Showing posts with label deadlock. Show all posts
Showing posts with label deadlock. Show all posts

Tuesday, March 8, 2011

Loading and modifying the registry of a dead Amazon EC2 instance

In a recent post, I had to troubleshoot an issue with an Amazon EC2 instance not accessible via RDP after Windows Update and reboot. Back then, I didn't realize that I could have edited the registry of the unresponsive instance. Here is how to do it (Thanks to Nick Greising at Amazon for providing me with the steps). You will first need a repair instance in the same zone.
  1. Note down instance information such as instance ID, attached block devices (volumes), private IP address, associated elastic IP address
  2. Stop the instance
  3. Detach the root volume
  4. Attach the volume to repair instance 
  5. Login to the repair instance
  6. Bring the disk online (eg: drive E)
  7. Run regedit
  8. Go to HKLM
  9. Select File->Load Hive
  10. Browse to E:\Windows\System32\config
  11. Open the hive you want (eg: SYSTEM)
  12. Pick a Key Name (eg: System_old)
  13. Make whatever changes you need
  14. Select the root of the hive you just loaded and modified (eg: HKLM\System_old)
  15. Select File->Unload Hive
  16. [Optional: Note if you are running SharePoint you may need to set Ec2SetComputerName to Disabled so the machine does not change names on restart]
  17. Take the disk offline
  18. You can now logoff or close the connection to the repair instance
  19. Detach the volume from the repair instance
  20. Attach volume to original instance
  21. Start instance
  22. You will also need reconfigure your security groups as the internal IP address would have changed and to reassociate the Elastic IP Address.
Now, I could just plop in the steps from Amazon EC2 instance not accessible via RDP after Windows Update and reboot into step 13 and I can repair those unresponsive instances. Note that when the hive is loaded, there won't be a CurrentControlSet. However, you can look at the value of HKLM\System_old\Select\Current to determine which ControlSet to use. See the knowledgebase article What are Control Sets? What is CurrentControlSet? for details.

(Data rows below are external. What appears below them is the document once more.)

(* ===== verification/Registry.v ===== *)
(** * The registry of deployments (dms/orchestrator/registry.go, dms/node/node.go)

    A node keeps the orchestrators of its deployments in memory and saves views of them
    in the store of [Deployments]; after a restart it recreates the orchestrators from the
    views and resumes each of them where it stopped.  The handlers that create, stop and
    show deployments are those of dms/node/behaviors_deployment.go.

    The answers of the database, the actors, the nodes and the network are arguments.  The
    deadline of a deployment is the [Time] of its snapshot, and the attempts to deploy are
    none when it has passed.  An orchestrator that is restored has no generator of
    node names and no contracts: what would call the generator panics. *)

From S2P Require Import Prelude GoStrings GoNumbers AllocationID Hardware ResourceManager Key Envelope Allocation Ensemble.
From S2P Require Import BidCoordinator DependencyOrder IPNet Committer Subnet Orchestrator GoTime Deployments.
Open Scope go_scope.

Inductive reg_error :=
| ErrOrchestratorExists
| ErrOrchestratorNotFound
| ErrRegStore (e : dep_error)
| ErrRegConfig
| ErrRegGenerator
| ErrRegSubnet
| ErrRegBehaviors
| ErrRegKey
| ErrRegGrant
| ErrRegDeploy (e : orch_error)
| ErrRegActor
| ErrRegRequest
| ErrRegTooShort
| ErrRegContract
| ErrRegStats
| ErrDeploymentNotRunning.

#[export] Instance reg_error_eq_dec : EqDecision reg_error.
Proof. solve_decision. Defined.

(** An orchestrator with the deadline of its snapshot and the private key of its actor
    ([None] when it cannot be encoded); whether its changes of status are saved, and
    whether its allocations are supervised. *)
Record Entry := mkEntry {
  e_orch : Orchestrator;
  e_expiry : Time;
  e_key : option string;
  e_watched : bool;
  e_supervised : bool
}.

Definition set_e_orch e o := mkEntry o (e_expiry e) (e_key e) (e_watched e) (e_supervised e).

Record basicRegistry := mkRegistry {
  orchestrators : gmap string Entry;
  store : DeploymentStore
}.

Definition set_orchestrators f v := mkRegistry v (store f).
Definition set_store f v := mkRegistry (orchestrators f) v.

Definition NewRegistry (s : DeploymentStore) : basicRegistry := mkRegistry ∅ s.

Section registry.
  Context `{Visit : MapVisit} `{NodeGen : NodeIDGenerator} `{AllocGen : AllocationIDGenerator} `{Bids : BidLib}.
  Context `{Codec : ViewCodec} `{Docs : DocQuery}.

(** ** Saving *)

(** The creation time of a view is the time of the save. *)
Definition viewOf (now : Time) (pkRaw : string) (e : Entry) : OrchestratorView :=
  let o := e_orch e in
  mkView (o_id o) now Time_zero (o_id o) (o_cfg o) (o_manifest o) (o_subnet o) (o_status o) (o_candidates o)
    (e_expiry e) pkRaw None.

Wednesday, February 16, 2011

Amazon EC2 instance not accessible via RDP after Windows Update and reboot

For the last couple of days, I have been running into a problem where my Amazon EC2 instance is no longer accessible via remote desktop after a Windows Update and a reboot.

My process for setting up these servers is pretty straightforward: Install SQL 2008, Install SharePoint 2010 Prerequisites, Install SharePoint 2010, run Windows Update. I have done this a couple of dozen times now without any problems. Just a couple of days ago, I was finding that after the Windows Update and ensuing reboot, the server comes up, status is active, but it is not accessible via RDP or HTTP (just times out).

My first thought was that one of the more recent Windows Updates is incompatible Amazon EC2. Comparing my last successful installation with the latest Windows Update packages, I found that the following might be the culprit:


  • Cumulative Security Update for Internet Explorer 8 for Windows Server 2008 x64 Edition (KB2482017)
  • Platform Update Supplement for Windows Server 2008 x64 Edition (KB2117917)
  • Security Update for Windows Server 2008 x64 Edition (KB2393802)
  • Security Update for Windows Server 2008 x64 Edition (KB2479628)
  • Security Update for Windows Server 2008 x64 Edition (KB2483185)
  • Security Update for Windows Server 2008 x64 Edition (KB2485376)
  • Update for Windows Server 2008 x64 Edition (KB971029)
  • Windows Malicious Software Remove Tool x64 - February 2011 (KB890830)

So, I'd figure I would try again and leave out these specific updates, but upon reboot, my new instance would also be unaccessible via RDP or HTTP.

Perplexed and after a lot of searching, swearing, hair pulling, I came across this post: Avoiding RDP connectivity issues when running SharePoint 2010 on Amazon EC2. In particular, it mentions the Microsoft Article KB2379016: A computer that is running Windows Vista or Windows Server 2008 stops responding at the "Applying User Settings" stage of the logon process which describes the problem as being a deadlock in the Service Control Manager database. To break the deadlock, it is just a matter of forcing HTTP.sys depend on CryptSvc. This can be accomplished as follows:
  1. Run regedit
  2. Locate and the registry subkey: HKEY_LOCAL_MACHINE\SYSTEM\CurrentControlSet\Services\HTTP
  3. Create a New, Multi-string Value: DependOnService
  4. Set a single value CRYPTSVC
So far so good. Maybe I'll get some sleep tonight.